Definition claim_detail (path : string) : bool :=
  let normalized_path := default EmptyString (head (split_char "?" path)) in
  startswith "/post-purchase/v1/claims/" normalized_path && endswith "/detail" normalized_path.

Definition _scope_matches (method path : string) (allowed_scopes : val) : result bool :=
  if claim_detail path then Ok false
  else let! scopes := py_iter allowed_scopes in any_scope (upper method ++ " " ++ path) scopes.

(** ** Headers *)

(** Assignment to a [dict]: the key keeps its place. *)
Fixpoint dict_set (d : list (string * string)) (k v : string) : list (string * string) :=
  match d with
  | [] => [(k, v)]
  | (k', v') :: d => if String.eqb k' k then (k, v) :: d else (k', v') :: dict_set d k v
  end.

Definition HOP_BY_HOP_HEADERS : list string :=
  ["connection"; "keep-alive"; "proxy-authenticate"; "proxy-authorization"; "te"; "trailer"; "transfer-encoding";
   "upgrade"; "authorization"; "host"]%string.
Definition forwarded_header (key : string) : bool :=
  negb (string_in (lower key) HOP_BY_HOP_HEADERS) && negb (startswith "x-forwarded-" (lower key)) &&
  negb (string_in (lower key) ["x-zeler-history-trace"; "x-zeler-history-work"; "x-zeler-proxy-retry"]%string).
Definition _upstream_headers (headers : list (string * string)) (access_token : string) : list (string * string) :=
  dict_set (foldl (fun d kv => if forwarded_header kv.1 then dict_set d kv.1 kv.2 else d) [] headers)
    "Authorization" ("Bearer " ++ access_token).

Definition copied (r : response) (upstream_name name : string) : list (string * string) :=
  match httpx_get (rs_headers r) upstream_name with Some v => [(name, v)] | None => [] end.
Definition _response_headers (r : response) : list (string * string) :=
  (copied r "content-type" "Content-Type" ++ copied r "X-Zeler-Upstream-Attempts" "X-Zeler-Upstream-Attempts" ++
   copied r "X-Content-Missing" "X-Content-Missing")%list.

(** ** The handler *)

Definition rstrip_char (c : ascii) (s : string) : string := string_rev (lstrip_char c (string_rev s)).
Definition REFRESH_RETRY_AFTER_SECONDS : Z := 5.

(** [removeprefix] after its [startswith]. *)
Definition bearer (headers : list (string * string)) : option string :=
  match header_get headers "Authorization" with
  | Some auth_header => strip <$> strip_prefix "Bearer " auth_header
  | None => None
  end.

(** The sealed access token of an account document. *)
Definition stored_access_token (account : doc) : result EncryptedToken :=
  let! ct := doc_at account "access_token_ciphertext" in
  let! n := doc_at account "token_nonce" in
  let! dek := doc_at account "access_token_dek_wrapped" in
  let! version := doc_at account "kms_key_version" in
  let! ct := as_text ct in
  let! n := as_text n in
  let! dek := as_text dek in
  let! version := as_text version in
  Ok {| ciphertext := ct; nonce := n; dek_wrapped := dek; kms_key_version := version |}.

Section Proxy.
Context `{JwtCrypto} `{Aead} `{ParseDate} `{BuildRequest} `{PyRepr}.
Abbreviation gateway := (prog gateway_call).
Definition gjwt : forall X, jwt_call X -> gateway_call X := fun X c => GJwt c.
Definition gvault : forall X, vault_call X -> gateway_call X := fun X c => GVault c.
Definition gup : forall X, upstream X -> gateway_call X := fun X c => GUp c.
Variable settings : gateway_settings.

Definition _lock_is_held (lock_held_until : val) : gateway bool :=
  match utc_instant lock_held_until with
  | None => Ret false
  | Some lock_deadline => let* now := now_utc in Ret (now <? lock_deadline)
  end.

(** The polls of [_wait_for_active_account]: each sleeps 200 ms of the 5 s. *)
Fixpoint wait_loop (fuel : nat) (seller : Z) (deadline : Z) : gateway (option doc) :=
  match fuel with
  | O => Raise (mk_exn "OutOfFuel" "")
  | S fuel =>
      let* now := now_utc in
      if now <? deadline then
        do* sleep (200 * millisecond) in
        let* account := mongo (MFindOne "meli_accounts" (FEq ["seller_id"%string] (VInt seller)) []) in
        match account with
        | None => Ret None
        | Some account =>
            if py_eq (doc_get account "status") (VStr "active") then
              let* held := _lock_is_held (doc_get account "lock_held_until") in
              if negb held then Ret (Some account) else wait_loop fuel seller deadline
            else wait_loop fuel seller deadline
        end
      else Ret None
  end.
Definition WAIT_POLLS : nat := 26.
Definition _wait_for_active_account (seller : Z) : gateway (option doc) :=
  let* now := now_utc in wait_loop WAIT_POLLS seller (now + 5 * second).

Definition _write_audit_log (rq : proxied) (seller : Z) (path : string) (upstream_status duration_ms : Z)
    (response_status : option Z) : gateway unit :=
  catch
    (let* at_ := now_utc in
     mongo (MInsertOne "audit_log" (mk_doc (
       [("at", VDate true at_); ("module_id", VStr (px_module rq)); ("seller_id", VInt seller);
        ("method", VStr (px_method rq)); ("path", VStr path);
        ("status", VInt (default upstream_status response_status)); ("upstream_status", VInt upstream_status);
        ("duration_ms", VInt duration_ms); ("schema_version", VInt 1)]%string ++
       match _history_trace rq (px_module rq) with
       | Some _ => [("trace_id", VStr (default EmptyString (header_get (px_headers rq) "X-Zeler-History-Trace")))]%string
       | None => []
       end))))
    (fun e => if isinstance e "PyMongoError" then Ret tt else Raise e).

(** The pilot's kernel on [request.state]. *)
Definition before_attempt (rq : proxied) : gateway unit :=
  let* previous := ext (GGet "pilot_execution_id") in
  do* _reserve_pilot_get_send rq match previous with Some v => str_of v | None => None end
        (fun execution => ext (GSet "pilot_execution_id" (VStr execution))) in
  let* n := ext (GGet "pilot_upstream_attempts") in
  ext (GSet "pilot_upstream_attempts" (VInt (int_or 0 n + 1))).

Definition pilot_get (rq : proxied) : bool :=
  String.eqb (px_method rq) "GET" && String.eqb (px_module rq) "sheets" &&
  match history_pilot_get_budget_sellers settings with Some scope => string_in (px_seller rq) scope | None => false end.
Definition no_retry (rq : proxied) : bool :=
  bool_decide (header_get (px_headers rq) "X-Zeler-Proxy-Retry" = Some "disabled"%string).
Lemma aside_acquire : aside (_acquire_lock max_concurrent).
Proof using Type. unfold _acquire_lock. aside_tac. Qed.
Lemma aside_release : aside _release_lock.
Proof using Type. unfold _release_lock. aside_tac. Qed.
Lemma aside_failed job : aside (_mark_failed job).
Proof using Type. unfold _mark_failed. aside_tac. Qed.
Lemma aside_reset job : aside (reset_claim job).
Proof using Type. unfold reset_claim. aside_tac. Qed.
Lemma aside_retry : aside (_retry retry_delay).
Proof using Type. unfold _retry. aside_tac. Qed.
Lemma aside_settle s : aside (settle retry_delay s).
Proof using Type. unfold settle. pose proof aside_retry. aside_tac; done. Qed.

(** Starting an execution uses the claim up. *)
Lemma safe_run seller job i : safe (run_job config seller job) (fun _ _ => True) i (Claimed job).
Proof using Type.
  unfold run_job. apply cwp_bind, safe_aside; [unfold _access_token; apply guarded_bind; [apply aside_token|intros []; done]|].
  intros [token|exc]; [|done]. apply cwp_bind, cwp_perform. intros gs w w' r Hg [Hwf Hi] ([_ Hs] & Hdb & _) _.
  assert (Hrest : forall g, match r with
    | Ok resp => safe (do* of_result (raise_for_status resp) in
        let* payload := of_result (json_loads (rs_content resp)) in
        match payload with
        | VDict payload => match doc_get payload "name" with VStr n => Ret n
            | _ => of_result (raise_value "Cloud Run Jobs response did not include execution name") end
        | _ => Raise (mk_exn "AttributeError" "object has no attribute 'get'")
        end) (fun _ _ => True) i g
    | Err e => True end).
  { intros g. destruct r as [resp|e]; [|done]. apply safe_aside; [|done]. aside_tac. }
  destruct Hs as [Hs|[Hs _]].
  2: { exists (Claimed job). rewrite list_insert_id by done. split; [|apply Hrest]. unfold inv. by rewrite Hdb, Hs. }
  - exists Idle. split; [|apply Hrest]. split; [by rewrite Hdb|]. intros j. specialize (Hi j).
    rewrite Hdb, Hs, starts_snoc, length_insert, started_run_args, !(role_insert _ gs i (Claimed job) Idle Hg).
    simpl. repeat case_decide; simplify_eq; lia.
Qed.

Lemma inv_counted gs w w' i job :
  gs !! i = Some (Permit job) -> inv gs w -> db_wf (w_db w') -> log w' = log w ->
  (forall other, other <> job -> attempts_of (w_db w') other = attempts_of (w_db w) other) ->
  (attempts_of (w_db w') job = attempts_of (w_db w) job + 1 -> inv (<[i := Claimed job]> gs) w') /\
  (attempts_of (w_db w) job <= attempts_of (w_db w') job <= attempts_of (w_db w) job + 1 -> inv (<[i := Idle]> gs) w').
Proof using Type.
  intros Hg [_ Hi] Hwf Hl Ho.
  split; intros Ha; (split; [done|]); intros j; specialize (Hi j); rewrite Hl, length_insert, !(role_insert _ gs i _ _ Hg);
    destruct (decide (job = j)) as [<-|Hne]; rewrite ?(Ho j) by done; simpl; repeat case_decide; simplify_eq; lia.
Qed.

Lemma safe_claim pending seller job at_ i :
  doc_at pending "_id" = Ok (VStr job) -> safe (claim_and_run config pending seller job at_) (fun _ _ => True) i (Permit job).
Proof using Type.
  intros Hid. unfold claim_and_run. rewrite Hid. apply cwp_bind, cwp_of_result, cwp_bind, cwp_perform. intros gs w w' r Hg Hi (Hm & _ & He & _) _.
  assert (Hout : db_wf (w_db w') /\ (forall other, other <> job -> attempts_of (w_db w') other = attempts_of (w_db w) other) /\
    (attempts_of (w_db w') job = attempts_of (w_db w) job + 1 \/
     attempts_of (w_db w') job = attempts_of (w_db w) job /\ forall u, r = Ok u -> matched_count u = 0)).
  { pose proof (proj1 Hi) as Hwf. destruct Hm as [Hm|[-> [->|[r' Hm]]]].
    - split; [exact (mongo_ok_wf _ _ _ _ _ Hwf Hm)|]. by eapply claim_outcome.
    - split; [done|]. split; [done|]. right. by split.
    - split; [exact (mongo_ok_wf _ _ _ _ _ Hwf Hm)|].
      apply claim_outcome in Hm as [Ho [Ha|[Ha _]]]; [split; [done|by left]|split; [done|right; by split]|done]. }
  destruct Hout as (Hwf' & Ho & Ha).
  destruct (inv_counted gs w w' i job Hg Hi Hwf' (f_equal service He) Ho) as [Hcl Hid'].
  assert (Hidle : inv (<[i := Idle]> gs) w') by (apply Hid'; lia).
  destruct r as [u|exc]; [|by exists Idle]. destruct (matched_count u =? 1) eqn:Hu; cbn [negb]; [|by exists Idle].
  exists (Claimed job). split.
  - apply Hcl. destruct Ha as [Ha|[_ Ha]]; [done|]. specialize (Ha u eq_refl). apply Z.eqb_eq in Hu. lia.
  - apply cwp_bind. eapply cwp_mono; [apply safe_run|]. by intros g [].
Qed.

Lemma safe_pending seller pending job i g :
  doc_at pending "_id" = Ok (VStr job) ->
  (forall a, py_int (doc_get_or pending "dispatch_attempts" (VInt 0)) = Ok a -> a < max_attempts -> g = Permit job) ->
  safe (dispatch_pending config max_concurrent max_attempts seller pending) (fun _ _ => True) i g.
Proof using Type.
  intros Hid Hg. unfold dispatch_pending. apply cwp_bind, cwp_of_result. destruct (py_int _) as [a|exc]; [|done].
  destruct (max_attempts <=? a) eqn:Ha.
  { apply safe_aside; [|done]. apply guarded_bind; [apply aside_failed|done]. }
  apply Z.leb_gt in Ha. rewrite (Hg a eq_refl Ha). apply cwp_bind, safe_aside; [apply aside_acquire|].
  intros [[]|exc]; [|done..]. cbn [negb]. rewrite Hid. apply cwp_bind, cwp_of_result, cwp_bind, safe_aside; [apply aside_now, same_harmless|].
  intros [t|exc]; [|done]. apply cwp_bind, cwp_attempt, cwp_catch. eapply cwp_mono; [by apply safe_claim|].
  assert (Hrest : forall g' (x : result string), safe (do* _release_lock in of_result x) (fun _ _ => True) i g').
  { intros g' x. apply safe_aside; [|done]. apply guarded_bind; [apply aside_release|]. intros _. apply guarded_of_result. }
  intros g' [s|exc] _; [apply Hrest|]. apply cwp_bind, safe_aside; [apply aside_reset|]. intros [u|exc']; apply Hrest.
Qed.

(** Reading a job with attempts left permits to count one. *)
Lemma read_attempts d a : py_int (doc_get_or (dec d) "dispatch_attempts" (VInt 0)) = Ok a -> a < max_attempts ->
  dispatch_attempts d < max_attempts.
Proof using max_attempts_pos.
  unfold doc_get_or, dispatch_attempts, dec, decode_doc. rewrite lookup_fmap. destruct (d !! _) as [[]|]; simpl; try (intros; lia).
  by intros [= ->].
Qed.

Lemma safe_dispatch event i : safe (handle_accounts_linked config max_concurrent max_attempts event) (fun _ _ => True) i Idle.
Proof using max_attempts_pos.
  unfold handle_accounts_linked. apply cwp_bind, cwp_of_result. destruct (doc_at event "seller_id") as [seller|exc]; [|done].
  apply cwp_bind, safe_aside; [apply harmless_find|]. intros [[d|]|exc]; [done| |done].
  apply cwp_bind, cwp_perform. intros gs w w' r Hg Hi (Hm & _ & He & _) _.
  assert (Hkeep : w_db w' = w_db w -> inv gs w') by (unfold inv; rewrite He; by intros ->).
  destruct Hm as [[Hdb Hm]|[-> [Hdb|[r' [Hdb _]]]]]; 
    [|exists Idle; rewrite list_insert_id by done; by split; [apply Hkeep|]..].
  destruct Hm as [[_ ->]|(job & d & [Hd _] & _ & ->)]; 
    [exists Idle; rewrite list_insert_id by done; by split; [apply Hkeep|]|].
  assert (Hid : doc_at (dec d) "_id" = Ok (VStr job)).
  { apply (proj1 Hi) in Hd. unfold doc_id, doc_at, dec, decode_doc in *. rewrite lookup_fmap.
    destruct (d !! "_id"%string) as [[]|]; simplify_eq/=; done. }
  destruct (decide (dispatch_attempts d < max_attempts)) as [Hlt|Hge].
  - exists (Permit job). split; [|by apply (safe_pending _ _ job)].
    destruct Hi as [Hwf Hi]. split; [by rewrite Hdb|]. intros j. specialize (Hi j).
    rewrite Hdb, He, length_insert, !(role_insert _ gs i Idle _ Hg). simpl.
    pose proof (tally_others (permits j) gs i Idle (permits_le j) Hg eq_refl).
    case_decide as Hj; [|lia]. subst j. assert (attempts_of (w_db w) job = dispatch_attempts d) by (unfold attempts_of; by rewrite Hd). lia.
  - exists Idle. rewrite list_insert_id by done. split; [by apply Hkeep|].
    apply (safe_pending _ _ job); [done|]. intros a Ha Hlt. by destruct Hge; eapply read_attempts.
Qed.

Lemma safe_consume ms i g : safe (consume_all config max_concurrent max_attempts retry_delay ms) (fun _ _ => True) i g.
Proof using max_attempts_pos.
  revert g. induction ms as [|m ms IH]; intros g; [done|]. cbn [consume_all]. apply cwp_bind, cwp_attempt.
  eapply (cwp_mono _ _ _ (fun _ _ => True)); [|intros; apply IH]. apply (cwp_forget inv horizon _ (fun _ => True) _ _ Idle); [intros gs w; apply inv_idle|]. unfold handle_message.
  destruct (_parse_event (msg_body m)) as [event|exc]; [|by destruct (isinstance _ _); [apply safe_aside; [apply aside_nack|]|]].
  apply cwp_bind, cwp_attempt. eapply cwp_mono; [apply safe_dispatch|]. intros g' [s|exc] _; (apply safe_aside; [|done]).
  - apply aside_settle.
  - apply aside_retry.
Qed.
End Bounded.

··········

__WHAT IS BEING ASKED__:
Wherever the word "permits" appears in the data, return the whole line.

__ANSWER TO THE PROBLEM__:
(** Reading a job with attempts left permits to count one. *)
    pose proof (tally_others (permits j) gs i Idle (permits_le j) Hg eq_refl).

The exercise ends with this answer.